+++ SOURCE DATA
Lemma locks_exclude_witness : ExpiresAt lock1 < AcquiredAt lock2 /\
  lifecycleLocks taken2 !! GetPackageKey ref_nf = Some lock2.
Proof.
  assert (rtc lockStep (mkLocks unixEpoch manager0 []) (mkLocks later1 taken2 [lock2; lock1])) as Hr.
  { eapply rtc_l; [| apply rtc_once].
    - apply (lock_acquire unixEpoch manager0 [] draws1 ref_nf "transition" 0); [done | done | by vm_compute |].
      exact (pair_snd _ _ (proj1 lock_runs)).
    - apply (lock_acquire unixEpoch taken1 [lock1] draws2 ref_nf "transition" 0); [done | by vm_compute | by vm_compute |].
      exact (pair_snd _ _ (proj2 lock_runs)). }
  assert (datable unixEpoch) as Hd by (by vm_compute).
  destruct (locks_exclude unixEpoch manager0 _ Hd eq_refl Hr) as [H1 H2]. split.
  - by apply (H1 [] [] [] lock2 lock1).
  - apply (H2 lock2); [by left | done].
Defined.

(** One package, whose transition succeeds. *)
Definition batchEnd : Batch := mkBatch [Finished] 0 [] [(0%nat, None)] 1 0 (Some (Collected true)).

Lemma batch_runs : nsteps (batchStep defaultBatchOptions) 5 (startBatch 1) batchEnd.
Proof.
  eapply nsteps_l; [apply (batch_enter _ _ 0); [done | cbn; lia] |].
  eapply nsteps_l; [apply (batch_send _ _ 0 None); [done | cbn; lia] |].
  eapply nsteps_l; [apply (batch_leave _ _ 0); [done | cbn; lia] |].
  eapply nsteps_l; [eapply batch_collect; [done | cbn; lia | done] |].
  eapply nsteps_l; [apply batch_done; done |]. apply nsteps_O.
Qed.

Lemma batch_counts_witness :
  (count inside [Finished] <= 5)%nat /\ [0%nat] ≡ₚ seq 0 1.
Proof.
  assert (rtc (batchStep defaultBatchOptions) (startBatch 1) batchEnd) as Hr
    by (apply rtc_nsteps; exists 5%nat; exact batch_runs).
  destruct (batch_counts 1 defaultBatchOptions batchEnd Hr) as [H1 H2].
  split; [exact H1 |]. by apply (H2 true).
Defined.

Lemma batch_finishes_witness : (5 <= 4 * 1 + 1)%nat.
Proof. apply (batch_finishes 1 defaultBatchOptions batchEnd 5); [cbn; lia | exact batch_runs]. Defined.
++++++
TASK REQUIREMENTS >> What you return must be the lines above that run from the line with "Lemma batch_runs : nsteps" to the line with "eapply nsteps_l; [eapply", inclusive, each copied exactly.

EXERCISE RESULT >>
Lemma batch_runs : nsteps (batchStep defaultBatchOptions) 5 (startBatch 1) batchEnd.
Proof.
  eapply nsteps_l; [apply (batch_enter _ _ 0); [done | cbn; lia] |].
  eapply nsteps_l; [apply (batch_send _ _ 0 None); [done | cbn; lia] |].
  eapply nsteps_l; [apply (batch_leave _ _ 0); [done | cbn; lia] |].
  eapply nsteps_l; [eapply batch_collect; [done | cbn; lia | done] |].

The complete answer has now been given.